What this task involves
From the line containing "Definition count_fields : fields" onward, every line of the entries is to be set down exactly, the last line included.

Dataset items

--

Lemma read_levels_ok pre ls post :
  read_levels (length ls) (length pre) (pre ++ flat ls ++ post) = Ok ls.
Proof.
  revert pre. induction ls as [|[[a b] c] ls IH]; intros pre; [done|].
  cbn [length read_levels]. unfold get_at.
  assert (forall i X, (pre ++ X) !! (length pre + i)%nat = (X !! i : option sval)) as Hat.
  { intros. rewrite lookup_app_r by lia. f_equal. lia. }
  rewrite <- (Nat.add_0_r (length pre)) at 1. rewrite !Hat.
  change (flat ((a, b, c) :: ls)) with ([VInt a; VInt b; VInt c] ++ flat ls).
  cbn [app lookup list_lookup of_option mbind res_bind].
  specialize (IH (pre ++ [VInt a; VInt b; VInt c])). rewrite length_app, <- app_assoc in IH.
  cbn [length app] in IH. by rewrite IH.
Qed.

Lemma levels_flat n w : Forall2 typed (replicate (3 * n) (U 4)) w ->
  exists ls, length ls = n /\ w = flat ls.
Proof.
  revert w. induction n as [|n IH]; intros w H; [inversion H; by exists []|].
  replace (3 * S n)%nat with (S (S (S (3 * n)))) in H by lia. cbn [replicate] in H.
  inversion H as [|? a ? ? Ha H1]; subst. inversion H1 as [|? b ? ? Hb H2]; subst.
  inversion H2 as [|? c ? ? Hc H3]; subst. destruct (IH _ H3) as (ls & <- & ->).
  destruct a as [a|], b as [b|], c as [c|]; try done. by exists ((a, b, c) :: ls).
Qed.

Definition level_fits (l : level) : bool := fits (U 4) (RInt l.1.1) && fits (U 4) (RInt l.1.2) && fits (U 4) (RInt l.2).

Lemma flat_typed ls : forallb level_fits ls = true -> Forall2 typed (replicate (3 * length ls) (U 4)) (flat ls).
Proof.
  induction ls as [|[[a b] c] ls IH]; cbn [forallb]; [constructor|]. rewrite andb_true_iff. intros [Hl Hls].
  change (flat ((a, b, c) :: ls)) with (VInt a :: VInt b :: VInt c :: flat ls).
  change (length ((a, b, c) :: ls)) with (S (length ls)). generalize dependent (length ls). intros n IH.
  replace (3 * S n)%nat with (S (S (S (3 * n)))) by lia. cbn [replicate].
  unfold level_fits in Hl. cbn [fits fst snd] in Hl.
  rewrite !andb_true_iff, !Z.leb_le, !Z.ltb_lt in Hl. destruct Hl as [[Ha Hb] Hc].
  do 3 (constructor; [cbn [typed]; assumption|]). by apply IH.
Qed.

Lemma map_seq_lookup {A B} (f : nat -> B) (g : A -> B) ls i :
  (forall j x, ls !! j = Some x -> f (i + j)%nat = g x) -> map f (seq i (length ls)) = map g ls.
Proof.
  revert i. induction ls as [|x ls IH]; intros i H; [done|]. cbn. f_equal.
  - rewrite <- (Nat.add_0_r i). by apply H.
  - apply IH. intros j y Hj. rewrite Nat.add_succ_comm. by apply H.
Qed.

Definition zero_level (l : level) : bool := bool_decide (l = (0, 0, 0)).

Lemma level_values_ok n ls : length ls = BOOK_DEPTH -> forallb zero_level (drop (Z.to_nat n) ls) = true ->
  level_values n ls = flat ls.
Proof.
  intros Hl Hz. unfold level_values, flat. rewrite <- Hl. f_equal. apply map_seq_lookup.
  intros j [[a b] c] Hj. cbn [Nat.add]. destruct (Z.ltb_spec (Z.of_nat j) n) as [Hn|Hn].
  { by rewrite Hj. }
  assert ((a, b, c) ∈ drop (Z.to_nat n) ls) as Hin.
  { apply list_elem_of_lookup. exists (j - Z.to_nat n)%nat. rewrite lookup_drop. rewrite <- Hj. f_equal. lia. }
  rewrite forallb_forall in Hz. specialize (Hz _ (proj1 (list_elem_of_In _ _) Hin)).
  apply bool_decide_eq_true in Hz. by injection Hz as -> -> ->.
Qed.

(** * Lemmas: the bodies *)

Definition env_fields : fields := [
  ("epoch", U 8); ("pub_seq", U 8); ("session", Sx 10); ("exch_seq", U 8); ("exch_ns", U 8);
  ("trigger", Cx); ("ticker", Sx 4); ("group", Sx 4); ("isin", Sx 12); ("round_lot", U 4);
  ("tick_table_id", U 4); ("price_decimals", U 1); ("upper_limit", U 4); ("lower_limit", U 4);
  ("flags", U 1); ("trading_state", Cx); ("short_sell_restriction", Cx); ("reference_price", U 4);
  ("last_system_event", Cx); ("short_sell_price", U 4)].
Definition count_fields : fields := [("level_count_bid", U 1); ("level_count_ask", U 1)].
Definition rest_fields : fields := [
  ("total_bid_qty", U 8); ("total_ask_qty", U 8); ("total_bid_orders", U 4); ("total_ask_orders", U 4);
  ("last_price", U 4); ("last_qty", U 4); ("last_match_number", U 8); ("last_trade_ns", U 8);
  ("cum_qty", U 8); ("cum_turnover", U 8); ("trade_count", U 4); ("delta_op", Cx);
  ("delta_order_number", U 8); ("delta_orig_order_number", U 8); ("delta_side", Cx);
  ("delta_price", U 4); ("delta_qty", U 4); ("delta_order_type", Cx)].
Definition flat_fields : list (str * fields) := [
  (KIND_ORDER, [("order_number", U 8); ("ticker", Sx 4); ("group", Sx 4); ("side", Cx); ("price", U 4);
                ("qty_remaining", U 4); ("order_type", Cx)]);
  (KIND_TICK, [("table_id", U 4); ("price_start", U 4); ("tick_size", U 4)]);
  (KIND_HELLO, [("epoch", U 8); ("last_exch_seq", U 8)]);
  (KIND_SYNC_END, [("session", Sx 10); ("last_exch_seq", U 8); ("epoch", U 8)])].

--

Answer to this problem
Definition count_fields : fields := [("level_count_bid", U 1); ("level_count_ask", U 1)].
Definition rest_fields : fields := [
  ("total_bid_qty", U 8); ("total_ask_qty", U 8); ("total_bid_orders", U 4); ("total_ask_orders", U 4);
  ("last_price", U 4); ("last_qty", U 4); ("last_match_number", U 8); ("last_trade_ns", U 8);
  ("cum_qty", U 8); ("cum_turnover", U 8); ("trade_count", U 4); ("delta_op", Cx);
  ("delta_order_number", U 8); ("delta_orig_order_number", U 8); ("delta_side", Cx);
  ("delta_price", U 4); ("delta_qty", U 4); ("delta_order_type", Cx)].
Definition flat_fields : list (str * fields) := [
  (KIND_ORDER, [("order_number", U 8); ("ticker", Sx 4); ("group", Sx 4); ("side", Cx); ("price", U 4);
                ("qty_remaining", U 4); ("order_type", Cx)]);
  (KIND_TICK, [("table_id", U 4); ("price_start", U 4); ("tick_size", U 4)]);
  (KIND_HELLO, [("epoch", U 8); ("last_exch_seq", U 8)]);
  (KIND_SYNC_END, [("session", Sx 10); ("last_exch_seq", U 8); ("epoch", U 8)])].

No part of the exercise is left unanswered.